Saved data entries

(** The comparison of the two buffers after the read. *)
Lemma memcmp_after w a b n x y :
  load_bytes (w_mem w) a (Z.to_nat n) = Some x -> load_bytes (w_mem w) b (Z.to_nat n) = Some y ->
  memcmp_eq a b n w = Ok (bool_decide (x = y)) w.
Proof.
  intros Hx Hy. unfold memcmp_eq, load. rewrite !bind_assoc, bind_get, Hx. unfold from_some at 1.
  by rewrite bind_ret_l, bind_assoc, bind_get, Hy.
Qed.

Lemma read_ok_mem w d ub count offset st me dl :
  read_outcome w d ub count offset st me dl -> st = XPDK_SUCCESS ->
  me = write_bytes (w_mem w) ub
    (medium_bytes (medium (w_bdev w) (dev_bdev d)) (start_of d offset) (Z.to_nat count)).
Proof. by intros []. Qed.

Lemma demo_read_runs w out fd d wd rd data (Q : unit -> world * list line -> Prop) :
  demo_fd w fd d -> stack_buffer w rd ->
  disjoint_range rd (Z.to_nat data_size) wd (Z.to_nat data_size) ->
  load_bytes (w_mem w) wd (Z.to_nat data_size) = Some data ->
  (forall r same w', transfer_rc r -> settled w w' -> medium (w_bdev w') = medium (w_bdev w) ->
     (r = data_size -> medium_bytes (medium (w_bdev w) (dev_bdev d)) 0 (Z.to_nat data_size) = data ->
      same = true) -> Q tt (w', out ++ read_lines r same)) ->
  eventually (fun fuel n => demo_read (spdk_turn fuel) n fd wd rd) Q (w, out).
Proof.
  intros Hfd [Hrd Hmr] Hap Hdata HQ. pose proof data_size_eq as Hsize.
  pose proof (memset_eq w rd x00 data_size Hmr) as E1. set (w1 := set_w_mem _ w) in E1.
  assert (settled w w1) as Hs1 by (apply settled_mem; [apply Hfd|]; intros; by apply mapped_write).
  destruct (demo_fd_settled w w1 fd d Hs1 Hfd) as [Hidle Hfree Hopen Hfl Hsmall].
  destruct (read_returns w1 fd d rd data_size 0) as (k & st & w' & Hr & Hout & Hmd & Hs');
    [done..|split; try done; by apply mapped_write|].
  pose proof (settled_trans _ _ _ Hs1 Hs') as Hs.
  destruct (transfer_result st ltac:(destruct (read_outcome_status _ _ _ _ _ _ _ _ Hout); tauto))
    as [Hio Hok].
  unfold demo_read. eapply eventually_step; [apply printf_eq|].
  eapply eventually_step; [by apply call_ok_eq|]. apply eventually_bind.
  eapply call_returns; [exact Hr|]. unfold read_lines in HQ.
  destruct (decide (st = XPDK_SUCCESS)) as [->|Hst].
  - pose proof (read_ok_mem _ _ _ _ _ _ _ _ Hout eq_refl) as Hm'. rewrite start_of_0 in Hm'.
    set (bs := medium_bytes _ 0 _) in *.
    assert (length bs = Z.to_nat data_size) as Hbs by apply medium_bytes_length.
    specialize (HQ data_size (bool_decide (data = bs)) w' Hio Hs Hmd).
    rewrite decide_False in HQ by lia. rewrite decide_False by lia.
    eapply eventually_step; [apply printf_eq|].
    eapply eventually_step; [apply call_ok_eq, memcmp_after|].
    + rewrite Hm'. rewrite load_write_disjoint by (by rewrite Hbs). unfold w1. cbn [w_mem set_w_mem].
      by rewrite load_write_disjoint by (by rewrite length_replicate).
    + rewrite Hm', <- Hbs. apply load_write_same.
    + destruct (bool_decide _) eqn:Hb; (eapply eventually_now; [apply printf_eq|]);
        rewrite <- !app_assoc; apply HQ; [done|]. intros _ Hbd.
      apply bool_decide_eq_false in Hb. destruct Hb. exact (eq_sym Hbd).
  - specialize (HQ st false w' Hio Hs Hmd ltac:(intros; tauto)).
    destruct (transfer_rc_error st Hio) as [E|E]; [tauto|].
    destruct (strerror_eq st (w, out) E) as (Hi & Hneg & _).
    rewrite decide_True in HQ by done. rewrite decide_True, Hi by done.
    eapply eventually_now; [by apply error_line|]. by rewrite <- app_assoc.
Qed.

Lemma close_and_report_runs w out fd d (Q : unit -> world * list line -> Prop) :
  idle w -> free_msgs w <> ∅ -> open_at w fd d ->
  (forall w', down w' -> w_mem w' = w_mem w -> medium (w_bdev w') = medium (w_bdev w) ->
     Q tt (w', out ++ [("Closing device...\n", []); ("Cleaning up...\n", [])]%string)) ->
  eventually (fun fuel n => close_and_report (spdk_turn fuel) n fd) Q (w, out).
Proof.
  intros Hidle Hfree (Hfd & Hd & Hopen) HQ.
  destruct (close_returns w fd d Hidle Hfree (conj Hfd Hd) (io_open_in_use d Hopen))
    as (k & w1 & Hr & _ & Hrest).
  unfold close_and_report. eapply eventually_step; [apply printf_eq|]. apply eventually_bind.
  eapply call_returns; [exact Hr|]. rewrite decide_False by tauto.
  eapply eventually_step; [done|]. eapply eventually_step; [apply printf_eq|].
  apply cleanup_down; [apply Hrest|by rewrite (at_rest_free _ _ Hrest)|].
  intros w' Hdown _ Hm Hmd. rewrite <- app_assoc. destruct Hrest. apply HQ; [done|congruence..].
Qed.

(** ** The demonstration *)

Open Scope string_scope.

Definition info_lines (i : xpdk_bdev_info) : list line :=
  [("Device info:\n", []);
   ("  Name: %s\n", [AStr (bi_name i)]);
   ("  Block size: %lu bytes\n", [ANum (bi_block_size i)]);
   ("  Number of blocks: %lu\n", [ANum (bi_num_blocks i)]);
   ("  Total capacity: %lu bytes (%.2f MB)\n",
     [ANum (bi_capacity i); AReal (bi_capacity i) (1024 * 1024)])].

(** The output of a demonstration on the device [bd] of that name, and the media after it.
    It stops when the device cannot be opened.  Otherwise it goes through every step,
    whatever their results; and when the write succeeds the device begins with the data,
    when the read does too the comparison finds them equal. *)
Inductive demo_transcript (bd : Z) (name greeting : string) (b : bdev_t) :
    bool -> list line -> Prop :=
| demo_not_opened rc :
    rc = XPDK_ERROR_NODEV /\ bd = NULL \/ rc = XPDK_ERROR_IO ->
    demo_transcript bd name greeting b false
      [("Opening device: %s\n", [AStr name]);
       ("Failed to open device %s: %s\n", [AStr name; AStr (error_text rc)])]
| demo_done wr fl rd same :
    bd <> NULL -> transfer_rc wr -> fl = XPDK_SUCCESS \/ fl = XPDK_ERROR_IO -> transfer_rc rd ->
    (wr = data_size ->
     medium_bytes (medium b bd) 0 (Z.to_nat data_size) = demo_data greeting) ->
    (wr = data_size -> rd = data_size -> same = true) ->
    demo_transcript bd name greeting b true
      ([("Opening device: %s\n", [AStr name])] ++ info_lines (bdev_info bd) ++
       write_lines wr ++ flush_lines fl ++ read_lines rd same ++
       [("Closing device...\n", []); ("Cleaning up...\n", [])])%list.

Close Scope string_scope.

(** Where the objects of [main] are. *)
Record demo_stack w (write_data read_data info : Z) : Prop := {
  ds_write : stack_buffer w write_data;
  ds_read : stack_buffer w read_data;
  ds_apart : disjoint_range read_data (Z.to_nat data_size) write_data (Z.to_nat data_size);
  ds_info : info <> NULL;
  ds_infos : exists l, w_infos w !! info = Some l /\ l <> []
}.

(** The library when a program has just initialised it. *)
Definition started w : Prop :=
  sound w /\ (forall k d, devs w !! k = Some d -> dev_in_use d = false).

Definition fits (bd : Z) : Prop := data_size + spdk_bdev_get_block_size bd <= 2 ^ 32.

(** No descriptor but [fd] is in use. *)
Definition only_open w (fd : Z) : Prop :=
  forall k e, devs w !! k = Some e -> dev_in_use e = true -> k = Z.to_nat fd.

(** The device opened, as the demonstration uses it. *)
Lemma opened_demo_fd w w' name rc :
  started w -> at_rest w w' -> open_outcome w name O_RDWR rc (devs w') ->
  fits (spdk_bdev_get_by_name (w_bdev w) name) ->
  (exists d, 0 <= rc /\ demo_fd w' rc d /\ dev_bdev d = spdk_bdev_get_by_name (w_bdev w) name /\
     dev_bdev d <> NULL /\ dev_perf_stats d = perf_stats_zero /\ only_open w' rc) \/
  is_error rc /\ (rc = XPDK_ERROR_NODEV /\ spdk_bdev_get_by_name (w_bdev w) name = NULL \/
     rc = XPDK_ERROR_IO).
Proof.
  intros [[Hidle Hfree _] Hfr] Hrest Hout Hfits. pose proof (idle_devices w Hidle) as [Hlen _].
  remember (devs w') as ds eqn:Hds.
  destruct Hout as [i d desc ch now Hlow Hdesc Hch Hbd Hh|Hn|Hfull| |];
    try (right; unfold is_error; simpl; by auto 9).
  - left. exists (ready desc ch now (claimed (spdk_bdev_get_by_name (w_bdev w) name) O_RDWR d)).
    destruct Hlow as [[Hi Hd] _]. split_and!; [lia| |reflexivity|done|done|].
    + split; try done; [apply Hrest|by rewrite (at_rest_free _ _ Hrest)|].
      split_and!; [lia|lia| |by split]. rewrite <- Hds. apply list_lookup_insert_eq.
      apply lookup_lt_Some in Hd. lia.
    + intros k e He Hu. rewrite <- Hds in He.
      apply list_lookup_insert_Some in He as [(<- & _)|[_ He]]; [done|]. by rewrite (Hfr _ _ He) in Hu.
  - exfalso. destruct (devs w !! 0%nat) as [d|] eqn:Hd.
    + specialize (Hfull 0 d ltac:(lia) Hd). by rewrite (Hfr _ _ Hd) in Hfull.
    + apply lookup_ge_None in Hd. rewrite Hlen in Hd. unfold XPDK_MAX_OPEN_DEVICES in Hd. lia.
Qed.

Lemma print_device_info_eq i w out :
  print_device_info i (w, out) = Ok tt (w, out ++ info_lines i).
Proof.
  unfold print_device_info. erewrite bind_ok by apply printf_eq.
  do 3 (erewrite bind_ok by apply printf_eq). rewrite printf_eq. by rewrite <- !app_assoc.
Qed.

Lemma info_at_eq w p i l x : w_infos w !! p = Some l -> l !! i = Some x -> info_at p i w = Ok x w.
Proof.
  intros Hl Hx. unfold info_at. rewrite bind_get, Hl. unfold from_some at 1.
  by rewrite bind_ret_l, Hx.
Qed.

(** The device is described ... *)
Lemma demo_info_runs w out fd d info l (Q : unit -> world * list line -> Prop) :
  demo_fd w fd d -> info <> NULL -> w_infos w !! info = Some l -> l <> [] ->
  (forall w', at_rest w w' -> devs w' = devs w -> Q tt (w', out ++ info_lines (bdev_info (dev_bdev d)))) ->
  eventually (fun fuel n => demo_info (spdk_turn fuel) n fd info) Q (w, out).
Proof.
  intros [Hidle Hfree (Hfd & Hd & Ho) _ _] Hi Hl Hne HQ.
  destruct (get_info_returns w fd d info l) as (k & w' & Hr & Hinf & Hds & Hrest & _);
    [done..|apply Ho|apply Ho|done|done|done|].
  apply eventually_bind. eapply call_returns; [exact Hr|]. rewrite decide_True by done.
  eapply eventually_step; [apply call_ok_eq; eapply (info_at_eq _ _ 0)|].
  - rewrite Hinf. apply lookup_insert_eq.
  - done.
  - eapply eventually_now; [apply print_device_info_eq|]. by apply HQ.
Qed.

(** ... and the data go there and back. *)
Lemma demo_io_runs w out fd d wd rd greeting (Q : unit -> world * list line -> Prop) :
  demo_fd w fd d -> stack_buffer w wd -> stack_buffer w rd ->
  disjoint_range rd (Z.to_nat data_size) wd (Z.to_nat data_size) ->
  (forall wr fl r same w', transfer_rc wr -> fl = XPDK_SUCCESS \/ fl = XPDK_ERROR_IO -> transfer_rc r ->
     (wr = data_size -> medium_bytes (medium (w_bdev w') (dev_bdev d)) 0 (Z.to_nat data_size) =
                          demo_data greeting) ->
     (wr = data_size -> r = data_size -> same = true) -> demo_fd w' fd d ->
     Q tt (w', out ++ write_lines wr ++ flush_lines fl ++ read_lines r same)) ->
  eventually (fun fuel n => demo_io (spdk_turn fuel) n fd wd rd greeting) Q (w, out).
Proof.
  intros Hfd Hwd [Hrd Hmr] Hap HQ. apply eventually_bind.
  apply (demo_write_runs w out fd d); [done..|]. intros wr w1 Hwr Hs1 Hm1 Hmd1.
  apply eventually_bind. pose proof (demo_fd_settled _ _ _ _ Hs1 Hfd) as Hfd1.
  apply (demo_flush_runs w1 _ fd d); [done|]. intros fl w2 Hfl Hs2 Hm2 Hmd2.
  pose proof (demo_fd_settled _ _ _ _ Hs2 Hfd1) as Hfd2.
  apply (demo_read_runs w2 _ fd d wd rd (demo_data greeting)); [done| |done| |].
  - split; [done|]. rewrite Hm2, Hm1. by apply mapped_write.
  - rewrite Hm2, Hm1, <- (demo_data_length greeting). apply load_write_same.
  - intros r same w3 Hr Hs3 Hmd3 Hsame. rewrite <- !app_assoc. rewrite Hmd2 in Hmd3, Hsame.
    apply HQ; try done; [by rewrite Hmd3|by auto|by eapply demo_fd_settled].
Qed.
(** Asking for the limits, and the limits printed. *)
Lemma get_limits_runs w fd d ptr buffer out (Q : Z -> world * list line -> Prop) :
  qos_ready w fd d ptr buffer ->
  (forall w', qos_ready w' fd d ptr buffer ->
     (forall title o, print_limits title ptr (w', o) = Ok tt (w', o ++
        limits_lines title (spdk_bdev_get_qos_rate_limits (w_bdev w) (dev_bdev d)))) ->
     Q XPDK_SUCCESS (w', out)) ->
  eventually (fun fuel n => call (xpdk_qos_get_rate_limits (spdk_turn fuel) n fd ptr)) Q (w, out).
Proof.
  intros Hq HQ. destruct (qos_slot _ _ _ _ _ Hq) as [Hslot Huse].
  pose proof Hq as [[Hidle Hfree _ _ _] [l Hl] _].
  destruct (qos_get_returns w fd d ptr l Hidle Hfree Hslot Huse Hl) as (k & w' & Hr & Hl' & Hds & Hrest).
  set (lim := spdk_bdev_get_qos_rate_limits _ _) in *.
  assert (length lim = 4%nat) as Hlen by apply qos_limits_length.
  assert (limits_at w' ptr (lim ++ drop 4 l)) as Hat.
  { destruct Hl as (Hp & _). split_and!; [done|rewrite Hl'; apply lookup_insert_eq|].
    rewrite length_app. lia. }
  eapply call_returns; [exact Hr|]. apply HQ; [by eapply qos_ready_rest|].
  intros title o. rewrite (print_limits_eq title ptr _ w' o Hat). by rewrite take_app_length'.
Qed.
(* ===== verification/Benchmark.v ===== *)
(** examples/turbo_benchmark.c: a thousand writes and a thousand reads, timed and checked.

    The answers of the two calls of [malloc] are arguments, each an address and the bytes
    found there, or [NULL].  A result that the source computes in floating point is the
    fraction it approximates; a division by zero (infinity in the source) is a fraction with
    denominator 0. *)

From stdpp Require Import base gmap list strings.
From Stdlib Require Import Strings.Byte.
From S2P Require Import Prelude Types Memory Spdk World Sim Core Blocks Perf Bdev Qos Io.
From S2P Require Import Async Vectored Batch Poller Idle IoCorrect SyncIo Devices Session.
From S2P Require Import Lifecycle VectoredCorrect Eventually Programs ProgramsCorrect.

Open Scope Z_scope.

Definition BENCHMARK_ITERATIONS : Z := 1000.

Definition BENCHMARK_BLOCK_SIZE : Z := 4096.

(** [(char)(i % 256)] for every index of the buffer. *)
Definition test_pattern : list byte :=
  (fun i => default x00 (Byte.of_N (N.of_nat (i mod 256)))) <$> seq 0 (Z.to_nat BENCHMARK_BLOCK_SIZE).

Lemma test_pattern_length : length test_pattern = Z.to_nat BENCHMARK_BLOCK_SIZE.
Proof. unfold test_pattern. by rewrite length_fmap, length_seq. Qed.

Section Benchmark.
Context `{Spdk}.
Variable bt : boot.
Variable sched_yield : MW unit.
Variable fuel : nat.

Open Scope string_scope.

(** [malloc(BENCHMARK_BLOCK_SIZE)], whose answer depends on the memory, and [if (p) free(p);]. *)
Definition malloc_block (malloc : memory -> Z * list byte) : MW Z :=
  let* m := gets w_mem in
  let answer := malloc m in
  if decide (fst answer = NULL) then ret NULL
  else
    modify (fun w => set_w_mem (write_bytes (w_mem w) (fst answer) (snd answer)) w) ;;
    ret (fst answer).

Definition free_block (p : Z) : MW unit :=
  if decide (p = NULL) then ret tt
  else modify (fun w => set_w_mem (unmap_bytes (w_mem w) p (Z.to_nat BENCHMARK_BLOCK_SIZE)) w).

(** Lines 32-36. *)
Definition bench_opts (turbo_mode : bool) : xpdk_opts :=
  let opts := xpdk_opts_init opts_zero in
  let opts := set_opt_turbo_mode turbo_mode opts in
  let opts := set_opt_cpu_core (if turbo_mode then 1 else -1) opts in
  let opts := set_opt_msg_ring_size (if turbo_mode then 2048 else 1024) opts in
  set_opt_msg_pool_size (if turbo_mode then 2048 else 1024) opts.

(** The loops of lines 71-78 and 94-101, from iteration [i] on; [false] when one fails. *)
Fixpoint bench_loop (io : Z -> MW Z) (format : string) (n : nat) (i : Z) : MP bool :=
  match n with
  | O => ret true
  | S n =>
      let* bytes := call (io ((i mod 100) * BENCHMARK_BLOCK_SIZE)) in
      if decide (bytes <> BENCHMARK_BLOCK_SIZE) then
        let* s := strerror (to_int bytes) in
        printf format [ANum i; AStr s] ;;
        ret false
      else bench_loop io format n (i + 1)
  end.

(** Lines 81-88 and 104-111. *)
Definition print_results (title : string) (start_time end_time : Z) : MP unit :=
  let elapsed_us := u64 (end_time - start_time) in
  printf title [] ;;
  printf "  Time: %.2f ms\n" [AReal elapsed_us 1000] ;;
  printf "  IOPS: %.2f\n" [AReal (BENCHMARK_ITERATIONS * 1000 * 1000) elapsed_us] ;;
  printf "  Throughput: %.2f MB/s\n"
    [AReal (BENCHMARK_ITERATIONS * BENCHMARK_BLOCK_SIZE * 1000 * 1000) (elapsed_us * 1024 * 1024)].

- _THE PROBLEM_
Lines holding "Hfull": please count them in the data above and reply with the number alone.

- _RESPONSE TO THE TASK_
2